INSTRUCTIONS TO FOLLOW
Your answer should be only the lines below from the one with "(** * Wallet" to the one with "database and an", repeated exactly, ends included.

(Data excerpts)

____

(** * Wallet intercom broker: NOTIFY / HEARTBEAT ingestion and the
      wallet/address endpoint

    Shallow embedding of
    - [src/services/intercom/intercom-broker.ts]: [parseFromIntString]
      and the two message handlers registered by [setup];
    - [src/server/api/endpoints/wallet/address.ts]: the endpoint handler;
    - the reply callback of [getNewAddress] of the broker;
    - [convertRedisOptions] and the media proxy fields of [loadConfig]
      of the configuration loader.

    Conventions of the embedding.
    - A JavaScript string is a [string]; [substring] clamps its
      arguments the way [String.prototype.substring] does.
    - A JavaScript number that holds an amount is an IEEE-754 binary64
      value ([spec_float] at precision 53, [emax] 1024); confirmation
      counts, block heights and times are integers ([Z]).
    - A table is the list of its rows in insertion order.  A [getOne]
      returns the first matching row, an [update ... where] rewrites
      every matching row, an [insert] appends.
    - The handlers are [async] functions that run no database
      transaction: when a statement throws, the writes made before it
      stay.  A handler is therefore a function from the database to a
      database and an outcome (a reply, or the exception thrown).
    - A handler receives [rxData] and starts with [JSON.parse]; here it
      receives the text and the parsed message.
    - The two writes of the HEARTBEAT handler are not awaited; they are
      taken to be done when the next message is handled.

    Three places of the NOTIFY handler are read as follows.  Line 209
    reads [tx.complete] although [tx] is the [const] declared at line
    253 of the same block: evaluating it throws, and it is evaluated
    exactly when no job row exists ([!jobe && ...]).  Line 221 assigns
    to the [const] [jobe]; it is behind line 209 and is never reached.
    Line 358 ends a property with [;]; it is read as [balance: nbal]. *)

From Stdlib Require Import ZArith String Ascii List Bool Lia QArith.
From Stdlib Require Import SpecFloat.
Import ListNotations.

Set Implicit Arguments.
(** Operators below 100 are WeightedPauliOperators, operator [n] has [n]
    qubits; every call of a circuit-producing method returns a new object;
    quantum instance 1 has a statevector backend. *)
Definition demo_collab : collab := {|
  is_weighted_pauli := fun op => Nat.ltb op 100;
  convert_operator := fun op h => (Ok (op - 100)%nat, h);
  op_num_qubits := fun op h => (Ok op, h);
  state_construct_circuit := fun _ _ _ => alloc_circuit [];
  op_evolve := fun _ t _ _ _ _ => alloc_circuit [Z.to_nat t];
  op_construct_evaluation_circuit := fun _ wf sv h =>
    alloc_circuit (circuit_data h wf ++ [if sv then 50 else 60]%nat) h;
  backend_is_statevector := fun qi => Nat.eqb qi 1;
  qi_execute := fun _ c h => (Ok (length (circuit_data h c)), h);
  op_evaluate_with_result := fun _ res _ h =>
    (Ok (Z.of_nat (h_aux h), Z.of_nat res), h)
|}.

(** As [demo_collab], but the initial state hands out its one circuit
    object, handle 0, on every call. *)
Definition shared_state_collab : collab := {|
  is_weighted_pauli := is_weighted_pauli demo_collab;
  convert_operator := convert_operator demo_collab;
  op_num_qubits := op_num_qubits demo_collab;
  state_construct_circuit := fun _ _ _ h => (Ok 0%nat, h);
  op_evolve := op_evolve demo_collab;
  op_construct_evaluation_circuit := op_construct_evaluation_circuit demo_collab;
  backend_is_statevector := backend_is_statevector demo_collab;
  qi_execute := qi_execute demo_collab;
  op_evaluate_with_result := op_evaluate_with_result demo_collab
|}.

____

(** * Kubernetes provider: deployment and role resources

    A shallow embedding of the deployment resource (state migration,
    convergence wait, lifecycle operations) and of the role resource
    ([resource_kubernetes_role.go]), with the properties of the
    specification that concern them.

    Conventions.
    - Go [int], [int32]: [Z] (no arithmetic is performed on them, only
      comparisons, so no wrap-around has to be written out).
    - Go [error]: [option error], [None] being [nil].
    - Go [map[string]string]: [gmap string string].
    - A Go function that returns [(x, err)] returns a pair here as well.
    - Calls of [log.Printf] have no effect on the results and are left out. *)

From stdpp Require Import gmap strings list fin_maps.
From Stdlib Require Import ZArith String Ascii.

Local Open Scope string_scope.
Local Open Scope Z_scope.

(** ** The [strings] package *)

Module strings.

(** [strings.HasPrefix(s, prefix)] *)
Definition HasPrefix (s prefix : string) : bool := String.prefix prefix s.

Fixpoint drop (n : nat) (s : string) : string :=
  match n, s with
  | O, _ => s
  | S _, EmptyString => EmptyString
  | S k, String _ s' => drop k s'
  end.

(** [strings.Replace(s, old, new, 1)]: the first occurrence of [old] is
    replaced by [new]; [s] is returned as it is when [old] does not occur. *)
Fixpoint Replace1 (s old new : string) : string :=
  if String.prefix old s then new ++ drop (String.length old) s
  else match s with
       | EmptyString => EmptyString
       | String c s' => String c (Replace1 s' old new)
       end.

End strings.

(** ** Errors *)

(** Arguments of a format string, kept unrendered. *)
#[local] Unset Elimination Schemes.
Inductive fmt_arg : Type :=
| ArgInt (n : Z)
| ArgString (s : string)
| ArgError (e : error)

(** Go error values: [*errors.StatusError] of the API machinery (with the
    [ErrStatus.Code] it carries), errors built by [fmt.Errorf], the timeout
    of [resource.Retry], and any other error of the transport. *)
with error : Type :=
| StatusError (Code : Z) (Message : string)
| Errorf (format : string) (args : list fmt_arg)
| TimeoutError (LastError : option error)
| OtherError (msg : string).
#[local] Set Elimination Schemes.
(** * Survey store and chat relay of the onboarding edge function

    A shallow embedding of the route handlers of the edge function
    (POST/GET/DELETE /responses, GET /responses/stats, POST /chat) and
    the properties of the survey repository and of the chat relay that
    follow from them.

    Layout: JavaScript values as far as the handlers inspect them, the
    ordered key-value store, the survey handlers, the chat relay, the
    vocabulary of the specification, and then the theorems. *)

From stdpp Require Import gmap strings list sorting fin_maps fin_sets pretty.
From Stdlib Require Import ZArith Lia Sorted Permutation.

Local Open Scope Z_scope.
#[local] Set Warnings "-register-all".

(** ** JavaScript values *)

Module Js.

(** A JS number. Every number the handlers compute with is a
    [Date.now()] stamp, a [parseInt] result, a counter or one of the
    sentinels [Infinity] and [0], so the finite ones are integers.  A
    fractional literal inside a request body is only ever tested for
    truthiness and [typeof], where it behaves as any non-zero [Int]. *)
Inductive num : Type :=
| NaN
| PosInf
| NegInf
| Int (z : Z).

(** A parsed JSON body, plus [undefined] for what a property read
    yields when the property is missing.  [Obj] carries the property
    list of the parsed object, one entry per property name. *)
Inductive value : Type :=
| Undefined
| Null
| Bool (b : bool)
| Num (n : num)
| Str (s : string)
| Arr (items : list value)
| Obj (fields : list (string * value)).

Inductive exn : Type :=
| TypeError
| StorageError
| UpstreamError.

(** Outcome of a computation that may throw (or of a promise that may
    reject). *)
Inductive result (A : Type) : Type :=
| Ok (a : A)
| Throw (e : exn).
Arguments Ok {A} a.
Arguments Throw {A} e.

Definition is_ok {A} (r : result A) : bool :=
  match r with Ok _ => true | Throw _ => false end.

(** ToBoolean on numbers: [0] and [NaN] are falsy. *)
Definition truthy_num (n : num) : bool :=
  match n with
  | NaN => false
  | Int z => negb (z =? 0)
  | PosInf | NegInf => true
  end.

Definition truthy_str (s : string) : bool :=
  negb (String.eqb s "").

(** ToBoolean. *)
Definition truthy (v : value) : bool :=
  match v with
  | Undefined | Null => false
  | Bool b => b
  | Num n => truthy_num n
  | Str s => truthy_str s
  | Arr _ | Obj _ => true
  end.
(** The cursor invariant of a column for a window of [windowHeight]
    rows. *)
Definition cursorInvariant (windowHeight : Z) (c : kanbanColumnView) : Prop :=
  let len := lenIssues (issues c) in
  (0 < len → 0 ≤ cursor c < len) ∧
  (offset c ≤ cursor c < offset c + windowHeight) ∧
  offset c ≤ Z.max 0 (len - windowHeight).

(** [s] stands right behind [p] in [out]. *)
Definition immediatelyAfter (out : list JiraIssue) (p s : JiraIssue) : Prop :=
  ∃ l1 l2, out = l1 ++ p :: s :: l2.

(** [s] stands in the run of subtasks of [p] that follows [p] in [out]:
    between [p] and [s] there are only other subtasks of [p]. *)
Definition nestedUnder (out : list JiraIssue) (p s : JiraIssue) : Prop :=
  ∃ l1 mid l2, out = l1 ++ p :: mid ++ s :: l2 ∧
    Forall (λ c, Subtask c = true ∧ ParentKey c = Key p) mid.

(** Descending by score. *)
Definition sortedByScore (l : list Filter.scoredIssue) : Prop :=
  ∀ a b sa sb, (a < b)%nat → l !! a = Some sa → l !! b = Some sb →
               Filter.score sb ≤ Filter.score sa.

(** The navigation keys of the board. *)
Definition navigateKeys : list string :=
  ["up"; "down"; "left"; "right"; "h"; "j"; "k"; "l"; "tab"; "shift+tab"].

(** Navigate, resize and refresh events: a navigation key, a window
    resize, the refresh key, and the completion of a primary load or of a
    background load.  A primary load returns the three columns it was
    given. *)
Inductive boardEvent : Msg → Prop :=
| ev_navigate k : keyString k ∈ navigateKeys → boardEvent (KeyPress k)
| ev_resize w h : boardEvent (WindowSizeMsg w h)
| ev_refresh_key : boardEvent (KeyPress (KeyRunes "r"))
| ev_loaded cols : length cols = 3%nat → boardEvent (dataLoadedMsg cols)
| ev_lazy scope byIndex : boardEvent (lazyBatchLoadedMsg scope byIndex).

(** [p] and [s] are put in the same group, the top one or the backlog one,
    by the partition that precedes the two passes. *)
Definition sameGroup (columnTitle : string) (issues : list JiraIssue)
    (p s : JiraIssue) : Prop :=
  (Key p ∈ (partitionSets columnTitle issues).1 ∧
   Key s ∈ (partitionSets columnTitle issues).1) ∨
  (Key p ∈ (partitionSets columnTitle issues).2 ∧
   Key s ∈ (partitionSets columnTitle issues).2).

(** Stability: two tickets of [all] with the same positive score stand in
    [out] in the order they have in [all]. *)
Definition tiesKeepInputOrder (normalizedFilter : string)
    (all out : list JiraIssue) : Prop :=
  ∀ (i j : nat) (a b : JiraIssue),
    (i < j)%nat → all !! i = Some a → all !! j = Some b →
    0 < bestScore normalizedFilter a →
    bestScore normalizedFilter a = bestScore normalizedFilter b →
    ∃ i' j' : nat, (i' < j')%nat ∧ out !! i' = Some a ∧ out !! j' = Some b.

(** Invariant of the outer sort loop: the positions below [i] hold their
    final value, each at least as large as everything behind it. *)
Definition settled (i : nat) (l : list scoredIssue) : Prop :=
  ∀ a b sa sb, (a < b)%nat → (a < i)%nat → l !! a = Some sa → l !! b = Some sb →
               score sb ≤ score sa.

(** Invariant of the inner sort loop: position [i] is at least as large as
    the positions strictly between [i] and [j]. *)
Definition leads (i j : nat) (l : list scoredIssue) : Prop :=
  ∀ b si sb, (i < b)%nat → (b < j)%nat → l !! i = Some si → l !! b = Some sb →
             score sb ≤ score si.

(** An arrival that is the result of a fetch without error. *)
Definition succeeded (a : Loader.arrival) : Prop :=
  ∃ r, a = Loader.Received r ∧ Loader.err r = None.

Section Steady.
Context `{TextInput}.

____

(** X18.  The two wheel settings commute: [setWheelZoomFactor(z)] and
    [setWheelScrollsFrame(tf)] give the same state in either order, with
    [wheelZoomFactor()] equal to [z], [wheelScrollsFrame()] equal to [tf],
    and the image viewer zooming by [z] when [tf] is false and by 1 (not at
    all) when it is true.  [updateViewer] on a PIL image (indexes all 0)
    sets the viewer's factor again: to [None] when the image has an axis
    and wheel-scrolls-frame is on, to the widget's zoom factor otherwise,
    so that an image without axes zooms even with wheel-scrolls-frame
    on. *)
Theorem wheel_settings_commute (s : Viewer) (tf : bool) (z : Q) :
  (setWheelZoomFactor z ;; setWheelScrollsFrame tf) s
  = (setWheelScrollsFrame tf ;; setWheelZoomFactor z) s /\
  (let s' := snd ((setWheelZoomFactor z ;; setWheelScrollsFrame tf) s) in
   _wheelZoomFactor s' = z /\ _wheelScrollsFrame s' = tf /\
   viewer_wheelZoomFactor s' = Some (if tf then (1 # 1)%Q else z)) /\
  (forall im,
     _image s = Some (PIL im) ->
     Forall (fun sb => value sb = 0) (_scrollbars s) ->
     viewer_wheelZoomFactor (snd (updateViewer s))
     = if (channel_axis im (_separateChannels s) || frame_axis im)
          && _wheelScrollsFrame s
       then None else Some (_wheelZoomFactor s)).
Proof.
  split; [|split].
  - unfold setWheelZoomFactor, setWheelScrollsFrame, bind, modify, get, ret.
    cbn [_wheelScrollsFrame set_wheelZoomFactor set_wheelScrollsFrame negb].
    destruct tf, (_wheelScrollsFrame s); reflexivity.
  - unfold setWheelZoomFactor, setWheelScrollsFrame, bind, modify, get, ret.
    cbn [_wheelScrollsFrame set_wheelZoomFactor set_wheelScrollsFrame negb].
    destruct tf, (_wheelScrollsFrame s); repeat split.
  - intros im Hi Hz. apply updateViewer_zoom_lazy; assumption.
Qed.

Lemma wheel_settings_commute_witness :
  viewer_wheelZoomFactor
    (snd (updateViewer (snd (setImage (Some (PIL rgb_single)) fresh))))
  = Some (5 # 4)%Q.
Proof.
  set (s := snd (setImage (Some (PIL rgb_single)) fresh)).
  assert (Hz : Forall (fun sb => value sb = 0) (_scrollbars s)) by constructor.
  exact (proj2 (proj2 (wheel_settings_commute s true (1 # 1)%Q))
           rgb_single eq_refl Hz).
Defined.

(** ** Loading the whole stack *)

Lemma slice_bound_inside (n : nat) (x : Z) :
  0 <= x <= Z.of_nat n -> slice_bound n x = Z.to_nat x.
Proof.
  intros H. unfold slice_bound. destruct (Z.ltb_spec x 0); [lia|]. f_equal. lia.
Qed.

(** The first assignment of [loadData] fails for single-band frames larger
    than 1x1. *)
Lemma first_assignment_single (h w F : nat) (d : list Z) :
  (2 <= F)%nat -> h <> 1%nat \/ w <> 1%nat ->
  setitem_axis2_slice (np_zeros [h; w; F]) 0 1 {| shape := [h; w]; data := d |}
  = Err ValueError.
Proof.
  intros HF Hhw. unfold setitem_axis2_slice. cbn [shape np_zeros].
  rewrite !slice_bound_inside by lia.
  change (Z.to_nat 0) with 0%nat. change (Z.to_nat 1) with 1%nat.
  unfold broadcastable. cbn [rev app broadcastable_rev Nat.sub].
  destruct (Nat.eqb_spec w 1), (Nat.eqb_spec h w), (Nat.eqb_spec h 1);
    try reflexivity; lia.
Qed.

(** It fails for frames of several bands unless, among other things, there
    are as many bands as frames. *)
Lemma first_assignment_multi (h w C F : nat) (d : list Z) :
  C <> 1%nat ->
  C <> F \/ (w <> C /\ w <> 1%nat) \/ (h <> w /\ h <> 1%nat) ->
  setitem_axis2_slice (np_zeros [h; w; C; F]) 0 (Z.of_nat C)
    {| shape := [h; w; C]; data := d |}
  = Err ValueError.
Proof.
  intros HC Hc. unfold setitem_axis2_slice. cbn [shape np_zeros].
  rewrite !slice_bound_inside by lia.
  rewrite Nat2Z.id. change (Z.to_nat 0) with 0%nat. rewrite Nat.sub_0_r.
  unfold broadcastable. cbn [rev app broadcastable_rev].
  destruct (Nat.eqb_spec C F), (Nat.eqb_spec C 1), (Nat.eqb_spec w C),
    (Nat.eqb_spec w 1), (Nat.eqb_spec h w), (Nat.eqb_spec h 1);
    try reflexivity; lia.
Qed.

____

SOLUTION TO THIS TASK
(** * Wallet intercom broker: NOTIFY / HEARTBEAT ingestion and the
      wallet/address endpoint

    Shallow embedding of
    - [src/services/intercom/intercom-broker.ts]: [parseFromIntString]
      and the two message handlers registered by [setup];
    - [src/server/api/endpoints/wallet/address.ts]: the endpoint handler;
    - the reply callback of [getNewAddress] of the broker;
    - [convertRedisOptions] and the media proxy fields of [loadConfig]
      of the configuration loader.

    Conventions of the embedding.
    - A JavaScript string is a [string]; [substring] clamps its
      arguments the way [String.prototype.substring] does.
    - A JavaScript number that holds an amount is an IEEE-754 binary64
      value ([spec_float] at precision 53, [emax] 1024); confirmation
      counts, block heights and times are integers ([Z]).
    - A table is the list of its rows in insertion order.  A [getOne]
      returns the first matching row, an [update ... where] rewrites
      every matching row, an [insert] appends.
    - The handlers are [async] functions that run no database
      transaction: when a statement throws, the writes made before it
      stay.  A handler is therefore a function from the database to a
      database and an outcome (a reply, or the exception thrown).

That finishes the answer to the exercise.